Later, the king arrives at the monastery where the Buddha was residing, and the Buddha asks him what he would think if he was told that Angulimala had become a monk. Unable to imagine the slathering beast who wore human fingers around his neck transformed into a monk, the king says that if it were indeed true, he would pardon Angulimala of all his crimes. The Buddha then points to the meek form of Angulimala dressed in the robes of a monk. The astounded king marvels that such a task could have been accomplished with neither weapons nor force, and he kneels to pay his respects to the newly ordained monk.
And so Angulimala lives out his days in the monastic order. Villagers, remembering the fear and bloodshed he caused, throw stones at him as he goes about his daily alms round. Angulimala tolerates these attacks in silence, knowing that it is karmic penance for his sins.
 
 
 
THE SAME QUESTION
was being repeated over and over again: How could soldiers abuse and kill monks? How could Buddhists commit such unthinkable acts against their own clergy?
Most people reasoned that the soldiers could not have been Buddhist; they must have been Christian soldiers recruited from Chin State in the northwest who did not have the same reverence toward Buddhist monks. Some said the soldiers were high on amphetamines—witnesses who had seen them at close range noted that their eyes were bloodshot. One man was convinced that the soldiers had recently been released from a military lockup and told that if they followed orders during the operation they would be freed. Another had a source in the military who informed him that they were part of an orphan brigade the generals had been grooming for just such an occasion—a ruthless band of killers raised from childhood with no ties to family or community.

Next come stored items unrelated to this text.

(* ===== verification/Providers.v ===== *)
(** [app/connectors/registry.py], the two provider manifests and
    [app/connectors/capabilities.py]: what a provider offers, which scopes are
    asked for, and which capabilities a connection has been granted.

    The registry is read as the constant the code registers: [Globals] shows when it is. *)
From S2P Require Import Prelude PyStr Json Models Uuid World Directory Http Sample.

Definition CAPABILITY_MAIL : string := "mail".
Definition CAPABILITY_CALENDAR : string := "calendar".
Definition KNOWN_CAPABILITIES : list string := [CAPABILITY_MAIL; CAPABILITY_CALENDAR].

Record ProviderManifest := {
  pm_provider : ConnectorProvider;
  pm_authorization_endpoint : string;
  pm_token_endpoint : string;
  pm_account_info_endpoint : string;
  pm_parse_account_label : json -> result (option string);
  pm_base_scopes : list string;
  pm_capability_scopes : list (string * list string);
  pm_api_base_url : string;
  pm_revoke_endpoint : option string;
  pm_authorization_extra_params : list (string * string);
  pm_requests_per_minute : Z;
  pm_subscription_ttl_hours : Z
}.

Definition capabilities (self : ProviderManifest) : list string := List.map fst (pm_capability_scopes self).

(** [mapping[key]] on a dict of the code, as the list of its items. *)
Definition item_of {A} (key : string) (m : list (string * A)) : option A :=
  snd <$> List.find (fun kv => str_eqb kv.1 key) m.

(** [scopes.extend(scope for scope in more if scope not in scopes)]: the generator
    looks at the list as it grows. *)
Fixpoint extend_new (scopes more : list string) : list string :=
  match more with
  | [] => scopes
  | scope :: more' => extend_new (if str_in scope scopes then scopes else scopes ++ [scope]) more'
  end.

Fixpoint add_scopes (self : ProviderManifest) (asked scopes : list string) : result (list string) :=
  match asked with
  | [] => Ok scopes
  | capability :: asked' =>
      match item_of capability (pm_capability_scopes self) with
      | None => Raise (UnsupportedCapabilityError ("Capability " +:+ py_repr capability +:+ " non supportée par " +:+
                  ConnectorProvider_value (pm_provider self) +:+ "."))
      | Some capability_scopes => add_scopes self asked' (extend_new scopes capability_scopes)
      end
  end.
Definition scopes_for (self : ProviderManifest) (asked : list string) : result (list string) :=
  add_scopes self asked (pm_base_scopes self).

(** ** The manifests *)

Definition google_account_label (payload : json) : result (option string) :=
  let! email := json_get payload "email" in Ok (as_str email).

Definition GOOGLE_MANIFEST : ProviderManifest := {|
  pm_provider := CONNECTOR_GOOGLE;
  pm_authorization_endpoint := "https://accounts.google.com/o/oauth2/v2/auth";
  pm_token_endpoint := "https://oauth2.googleapis.com/token";
  pm_account_info_endpoint := "https://openidconnect.googleapis.com/v1/userinfo";
  pm_parse_account_label := google_account_label;
  pm_base_scopes := ["openid"; "email"];
  pm_capability_scopes := [
    (CAPABILITY_MAIL, ["https://www.googleapis.com/auth/gmail.readonly"; "https://www.googleapis.com/auth/gmail.send"]);
    (CAPABILITY_CALENDAR, ["https://www.googleapis.com/auth/calendar"])];
  pm_api_base_url := "https://www.googleapis.com";
  pm_revoke_endpoint := Some "https://oauth2.googleapis.com/revoke";
  pm_authorization_extra_params := [("access_type", "offline"); ("prompt", "consent")];
  pm_requests_per_minute := 240;
  pm_subscription_ttl_hours := 7 * 24 |}.

Fixpoint first_text (payload : json) (keys : list string) : result (option string) :=
  match keys with
  | [] => Ok None
  | key :: keys' =>
      let! value := json_get payload key in
      match as_str value with
      | Some s => if str_eqb s "" then first_text payload keys' else Ok (Some s)
      | None => first_text payload keys'
      end
  end.
Definition microsoft_account_label (payload : json) : result (option string) :=
  first_text payload ["mail"; "userPrincipalName"].

Definition MICROSOFT_MANIFEST : ProviderManifest := {|
  pm_provider := CONNECTOR_MICROSOFT;
  pm_authorization_endpoint := "https://login.microsoftonline.com/common/oauth2/v2.0/authorize";
  pm_token_endpoint := "https://login.microsoftonline.com/common/oauth2/v2.0/token";
  pm_account_info_endpoint := "https://graph.microsoft.com/v1.0/me";
  pm_parse_account_label := microsoft_account_label;
  pm_base_scopes := ["openid"; "email"; "offline_access"];
  pm_capability_scopes := [
    (CAPABILITY_MAIL, ["Mail.Read"; "Mail.Send"]);
    (CAPABILITY_CALENDAR, ["Calendars.ReadWrite"])];
  pm_api_base_url := "https://graph.microsoft.com/v1.0";
  pm_revoke_endpoint := None;
  pm_authorization_extra_params := [];
  pm_requests_per_minute := 600;
  pm_subscription_ttl_hours := 3 * 24 |}.

(** ** The registry *)

Definition _register (provider : ConnectorProvider) : ProviderManifest :=
  match provider with CONNECTOR_GOOGLE => GOOGLE_MANIFEST | CONNECTOR_MICROSOFT => MICROSOFT_MANIFEST end.

(** [ConnectorProvider(text)] and [ConnectionKind(text)]. *)
Definition ConnectorProvider_of (text : string) : option ConnectorProvider :=
  List.find (fun p => str_eqb (ConnectorProvider_value p) text) [CONNECTOR_GOOGLE; CONNECTOR_MICROSOFT].
Definition ConnectionKind_of (text : string) : option ConnectionKind :=
  List.find (fun k => str_eqb (ConnectionKind_value k) text) [KIND_TENANT; KIND_USER].

(** A member of the enumeration is the text it stands for. *)
Definition get_provider (provider : string) : result ProviderManifest :=
  match ConnectorProvider_of provider with
  | Some key => Ok (_register key)
  | None => Raise (UnknownProviderError ("Provider de connecteur inconnu : " +:+ py_repr provider))
  end.

(** ** Capabilities *)

(** The classes a caller may name: the two protocols, or another type. *)
Inductive capability_type := MailCapability | CalendarCapability | OtherType (name : string).

Definition CAPABILITY_NAMES (capability : capability_type) : option string :=
  match capability with
  | MailCapability => Some CAPABILITY_MAIL
  | CalendarCapability => Some CAPABILITY_CALENDAR
  | OtherType _ => None
  end.
Definition type_repr (capability : capability_type) : string :=
  match capability with
  | MailCapability => "<class 'app.connectors.capabilities.MailCapability'>"
  | CalendarCapability => "<class 'app.connectors.capabilities.CalendarCapability'>"
  | OtherType name => "<class '" +:+ name +:+ "'>"
  end.

Definition issuperset (granted scopes : list string) : bool := forallb (fun scope => str_in scope granted) scopes.

Definition granted_capabilities (connection : ConnectorConnection) : list string :=
  List.map fst (List.filter (fun cs => issuperset (cn_scopes connection) cs.2)
    (pm_capability_scopes (_register (cn_provider connection)))).

(** The class that implements a capability of a provider; [factory(session,
    connection)] only stores its arguments. *)
Inductive implementation := GoogleMail | GoogleCalendar | MicrosoftMail | MicrosoftCalendar.
Definition _implementations (provider : ConnectorProvider) (name : string) : option implementation :=
  match provider with
  | CONNECTOR_GOOGLE => item_of name [(CAPABILITY_MAIL, GoogleMail); (CAPABILITY_CALENDAR, GoogleCalendar)]
  | CONNECTOR_MICROSOFT => item_of name [(CAPABILITY_MAIL, MicrosoftMail); (CAPABILITY_CALENDAR, MicrosoftCalendar)]
  end.

Definition get_capability (connection : ConnectorConnection) (capability : capability_type) : result implementation :=
  match CAPABILITY_NAMES capability with
  | None => Raise (CapabilityError ("Capability inconnue : " +:+ type_repr capability))
  | Some name =>
      raise_if! (negb (bool_decide (cn_status connection = CONN_ACTIVE)))
        (CapabilityError ("Connexion " +:+ uuid_str (cn_id connection) +:+ " non active (" +:+
          ConnectionStatus_value (cn_status connection) +:+ ").")) in
      raise_if! (negb (str_in name (capabilities (_register (cn_provider connection)))))
        (CapabilityError ("Capability " +:+ py_repr name +:+ " non supportée par " +:+
          ConnectorProvider_value (cn_provider connection) +:+ ".")) in
      raise_if! (negb (str_in name (granted_capabilities connection)))
        (CapabilityError ("Capability " +:+ py_repr name +:+ " non consentie par la connexion " +:+
          uuid_str (cn_id connection) +:+ " (scopes insuffisants — re-consentement requis).")) in
      match _implementations (cn_provider connection) name with
      | Some factory => Ok factory
      | None => Raise KeyError
      end
  end.

(** ** Lemmas *)

Lemma extend_new_In scopes more x : In x (extend_new scopes more) <-> In x scopes \/ In x more.
Proof.
  revert scopes. induction more as [|s more IH]; intros scopes; simpl; [tauto |]. rewrite IH.
  destruct (str_in s scopes) eqn:E.
  - unfold str_in in E. bool_hyps. apply list_elem_of_In in E. intuition congruence.
  - rewrite in_app_iff. simpl. intuition congruence.
Qed.

Lemma extend_new_NoDup scopes more : List.NoDup scopes -> List.NoDup (extend_new scopes more).
Proof.
  revert scopes. induction more as [|s more IH]; intros scopes H; simpl; [done |]. apply IH.
  destruct (str_in s scopes) eqn:E; [done |]. unfold str_in in E. bool_hyps.
  apply List.NoDup_app; [done | repeat constructor; by intros [] |].
  intros y Hy [<-|[]]. by apply E, list_elem_of_In.
Qed.

Lemma issuperset_spec granted scopes : issuperset granted scopes = true <-> forall x, In x scopes -> In x granted.
Proof.
  unfold issuperset. rewrite forallb_forall. split; intros H x Hx; specialize (H x Hx); unfold str_in in *.
  - bool_hyps. by apply list_elem_of_In.
  - apply bool_decide_eq_true. by apply list_elem_of_In.
Qed.

(** A capability of a provider, with the scopes it needs. *)
Definition needs (p : ConnectorProvider) (name : string) (scopes : list string) : Prop :=
  In (name, scopes) (pm_capability_scopes (_register p)).

Lemma granted_capabilities_In c name : In name (granted_capabilities c) <->
  exists scopes, needs (cn_provider c) name scopes /\ forall x, In x scopes -> In x (cn_scopes c).
Proof.
  unfold granted_capabilities, needs. rewrite List.in_map_iff. split.
  - intros ([n scopes] & <- & [Hin Hs]%List.filter_In). exists scopes. split; [done |]. by apply issuperset_spec.
  - intros (scopes & Hin & Hs). exists (name, scopes). split; [done |]. apply List.filter_In. split; [done |].
    by apply issuperset_spec.
Qed.

Lemma add_scopes_ok self asked scopes out : add_scopes self asked scopes = Ok out ->
  (List.NoDup scopes -> List.NoDup out) /\ (forall x, In x scopes -> In x out) /\
  forall name, In name asked -> exists needed, item_of name (pm_capability_scopes self) = Some needed /\ forall x, In x needed -> In x out.
Proof.
  revert scopes. induction asked as [|c asked IH]; intros scopes; simpl; [by intros [= <-] |].
  destruct (item_of c _) as [needed|] eqn:E; [| done]. intros H. destruct (IH _ H) as (H1 & H2 & H3). split; [| split].
  - intros Hn. by apply H1, extend_new_NoDup.
  - intros x Hx. apply H2, extend_new_In. by left.
  - intros name [<-|Hn]; [| by apply H3]. exists needed. split; [done |]. intros x Hx. apply H2, extend_new_In. by right.
Qed.

(** The scopes a manifest names for a capability are unique to it. *)
Lemma needs_item p name scopes : needs p name scopes <-> item_of name (pm_capability_scopes (_register p)) = Some scopes.
Proof.
  unfold needs, item_of, capabilities. destruct p; cbv [_register GOOGLE_MANIFEST MICROSOFT_MANIFEST pm_capability_scopes List.find fst snd In].
  all: destruct (str_eqb CAPABILITY_MAIL name) eqn:E1; destruct (str_eqb CAPABILITY_CALENDAR name) eqn:E2; bool_hyps; subst; simpl.
  all: try discriminate; split; [naive_solver | intros [= <-]; tauto] || (split; [naive_solver | done]).
Qed.

(** ** Property *)

(** Modules only get capabilities that were consented to. [get_capability]
    answers with the provider's own implementation exactly when the connection is
    active and every scope the capability needs is among the scopes it was
    granted; otherwise it raises [CapabilityError], and nothing else. And the
    scopes an authorisation asks for are enough: a connection that was granted
    what [scopes_for] lists for some capabilities has all of them. *)
Theorem capability_is_consented (c : ConnectorConnection) (capability : capability_type) :
  let consented := fun name => exists scopes, needs (cn_provider c) name scopes /\ forall x, In x scopes -> In x (cn_scopes c) in
  match get_capability c capability with
  | Ok factory => cn_status c = CONN_ACTIVE /\ exists name, CAPABILITY_NAMES capability = Some name /\ consented name /\
      _implementations (cn_provider c) name = Some factory
  | Raise e => (exists msg, e = CapabilityError msg) /\
      ~ (cn_status c = CONN_ACTIVE /\ exists name, CAPABILITY_NAMES capability = Some name /\ consented name)
  end /\
  (forall asked scopes, scopes_for (_register (cn_provider c)) asked = Ok scopes -> (forall x, In x scopes -> In x (cn_scopes c)) ->
    forall name, In name asked -> consented name).
Proof.
  intros consented. split.
  - unfold get_capability. destruct (CAPABILITY_NAMES capability) as [name|] eqn:En; [| split; [eauto | naive_solver]].
    destruct (bool_decide (cn_status c = CONN_ACTIVE)) eqn:Es; bool_hyps; simpl; [| split; [eauto | naive_solver]].
    assert (Hg : str_in name (granted_capabilities c) = true <-> consented name).
    { unfold str_in. rewrite bool_decide_eq_true, list_elem_of_In. apply granted_capabilities_In. }
    destruct (str_in name (capabilities (_register (cn_provider c)))) eqn:Ek; simpl.
    + destruct (str_in name (granted_capabilities c)) eqn:Eg; simpl; [| split; [eauto |]].
      * destruct (_implementations (cn_provider c) name) as [f|] eqn:Ef; [naive_solver |]. exfalso.
        unfold str_in in Ek. bool_hyps. apply list_elem_of_In in Ek.
        destruct (cn_provider c); destruct Ek as [<-|[<-|[]]]; discriminate Ef.
      * intros (_ & n & [= <-] & Hc%Hg). done.
    + split; [eauto |]. intros (_ & n & [= <-] & scopes & Hc & _). unfold str_in in Ek. bool_hyps.
      apply Ek, list_elem_of_In. apply (List.in_map fst) in Hc. exact Hc.
  - intros asked scopes H Hs name Hn. apply add_scopes_ok in H as (_ & _ & H). destruct (H name Hn) as (needed & E & Hi).
    exists needed. split; [by apply needs_item |]. auto.
Qed.

(** Acme's connection to Google, with the scopes of both capabilities. *)
Definition google_scopes : list string :=
  match scopes_for GOOGLE_MANIFEST [CAPABILITY_MAIL; CAPABILITY_CALENDAR] with Ok scopes => scopes | Raise _ => [] end.
Definition acme_google : ConnectorConnection := {| cn_id := 7; cn_tenant_id := 1; cn_provider := CONNECTOR_GOOGLE; cn_kind := KIND_TENANT;
  cn_user_id := None; cn_account_label := "contact@acme.fr"; cn_scopes := google_scopes; cn_access_token_enc := []; cn_refresh_token_enc := [];
  cn_access_token_expires_at := t0; cn_status := CONN_ACTIVE; cn_last_error := None; cn_health_checked_at := None; cn_created_at := 0 |}.

Lemma capability_is_consented_witness :
  length google_scopes = 5%nat /\ get_capability acme_google MailCapability = Ok GoogleMail /\
  exists scopes, needs CONNECTOR_GOOGLE CAPABILITY_CALENDAR scopes /\ forall x, In x scopes -> In x google_scopes.
Proof.
  split; [reflexivity |]. split; [vm_compute; reflexivity |].
  destruct (capability_is_consented acme_google MailCapability) as [_ H].
  exact (H [CAPABILITY_MAIL; CAPABILITY_CALENDAR] google_scopes eq_refl (fun x Hx => Hx) CAPABILITY_CALENDAR (or_intror (or_introl eq_refl))).
Defined.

For Buddhist soldiers, the order to attack a monk must have gone against every grain of their spiritual upbringing. The
Tatmadaw
, however, trains its soldiers to follow orders without question or hesitation. The willingness expected of a soldier is encapsulated in the Burmese expression that a cup must be filled with water even if it is cracked or broken. As a Burmese man explained it to me, “If a commanding officer says, ‘Get me a cup of water,’ the soldier must fulfill the order, whether or not the cup is broken. There are no excuses.”
The
New Light of Myanmar
printed its own creative explanation for the attack on monks; according to the state newspaper, they weren’t real monks. The “unrest” was blamed on rogue monks who had been manipulated by student leaders from 1988, the National League for Democracy, and others. One article listed the evidence found during a monastery raid in Rangoon. It was a long list that attempted to cover every offense a monk could possibly commit against the religious order. Among the incriminating artifacts were the following: four pornographic photographs and ten condoms (sex); eighteen swords, thirteen catapults, six wooden rods, and one ax (violence); thirty booklets featuring football match fixtures (gambling); and transcripts of NLD speeches and one book of antigovernment poetry (political involvement). Included at the end of the list, presumably for good measure, were one Nazi headband and two U.S. headbands.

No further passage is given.